The issue is, once again, drivers’ behaviour during adverse weather conditions. Some of our roads, and especially the Dubai-Abu Dhabi and Abu Dhabi-Al Ain roads, have strange weather pockets where one experiences dense fog with visibility below 50 meters.
Some drivers ignore the danger and continue to drive fast without any caution for themselves or others. When they encounter drivers ahead who have reduced their speed, the result is a multiple collision of the kind in your article.
The UAE is lucky to have both modern weather forecasting equipment and a comprehensive road-control system. The police should join forces with meteorological experts and issue alerts about dangerous weather conditions such as fog or sandstorms more promptly than they do now. This should be backed by deploying patrol cars on these roads during these foggy mornings so that they create a sense of caution among those who speed.
The speed limit ought to be temporarily lowered by 40 per cent during times of poor visibility, with speed cameras adjusted to suit. In times of fog and sandstorms, the fines for speeding ought to be doubled and those repeat offenders ought to have their licences suspended or cars impounded.
Ramesh Menon, Abu Dhabi
The fog on the day of this accident was one of the worst I have seen in three years of commuting through Al Ain and onto the eastern region.
There was almost zero visibility at times. Having seen a fatal accident my first year commuting, I am glad there were only minor injuries. Christina Ann Murphy, Abu Dhabi
This accident was caused simply because the majority of motorists do not leave enough distance between their cars and those ahead of them and drive at very high speeds, so that by the time they sense danger, it is often too late.
I hope all those who were injured in the pile-up are recovering.
Fatima Suhaiul, Sharjah
In conditions like these, drivers need to slow down and obey speed limits, keep a safe distance and switch on their fog lights.
Hazard lights should not be used unless you are in trouble, in which case they can be used to warn drivers behind you.
Leave plenty of time for journeys and avoid rushing.
If you don’t care about your own life, that’s fine but spare a thought for other drivers.

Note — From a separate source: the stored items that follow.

(** * Composite coverage maps

    A shallow embedding of the three compositing scripts
    [composite.py] (best signal), [composite_best_server.py] (attributed
    best server) and [composite_redundancy.py] (overlap consensus), and
    the properties of the colour table, the canvas geometry and the three
    merge rules.

    Conventions.
    - A Python [float] is an IEEE-754 binary64 value and a [numpy.float32]
      a binary32 value; both are [spec_float] terms, operated on with the
      Standard Library's specification of IEEE arithmetic.
    - A numpy array of shape (h, w) is its shape with a function from
      indices to cells.
    - A Python [dict] is a [gmap]; a numpy [uint8] cell is a [Z] kept in
      the range 0..255 by [u8].
    - [float()], [int()] on text and [list.sort] are Python's own; the first
      two are parameters of the table loader. *)

From Stdlib Require Import ZArith String Ascii Lia.
From Stdlib Require Import Floats.SpecFloat.
From stdpp Require Import base option list gmap strings sorting.

Local Open Scope Z_scope.

(** ** Exceptions *)

Inductive exn :=
| FileNotFoundError
| ZeroDivisionError
| ValueError
| OverflowError
| IOError.

(** A computation that returns a value or raises. *)
Definition res (A : Type) : Type := exn + A.

Definition bind {A B : Type} (m : res A) (k : A -> res B) : res B :=
  match m with
  | inl e => inl e
  | inr a => k a
  end.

Jayadevi Machaya Palekanda, Abu Dhabi
This was caused by fog? Not quite – it’s the drivers who were going too fast and not paying attention who caused it, not the weather conditions.
How about slowing down when it’s foggy?
Name withheld by request
Emirati doctor ‘a great role model’
With regard to your article about Dr Maryam Matar being listed as among the 20 most influential women in science in the Islamic world, (Emirati makes list of 20 most influential women, January 16) I want to say that we are proud of her achievements and proud to be Emiratis.
Saeed Al Ameri, Abu Dhabi
‘Contrived’ truce is still a step forward
With regard to your article, Syria offers Aleppo truce and prisoner swap ahead of peace talks (January 18) it’s true that a limited ceasefire, prisoner swap, and assistance with humanitarian aid could have been proposed long before. Coming now, on the eve of the peace summit, it seems contrived.
But any semblance of civility is good news to the people of this war-torn country.
Let’s take the offer then at face value. After all, there is no chance it will whitewash the past atrocities.
Besides, our immediate concern is the plight of the civilians. For them, any pause in hostilities – by any means or pretext – is a welcome relief.
George Kafantaris, Dubai
Shisha ‘a nuisance’ in residential areas
In the letter to the editor published on January 15 (Cafes should hit city heights), the writer suggested shisha cafes should be allowed on rooftops of buildings. I am completely against this.
I currently live in a building where there is a cafe and restaurant that offer shisha on the rooftop.
I can’t describe how much annoyance this is causing tenants, starting with strangers coming up and down until very late at night.
Besides this disturbance, shisha smoke can also be detected on the stairs and all the parking spots nearby are taken by cafe goers. It is really a nuisance.
Shisha cafes should not be located around residential areas.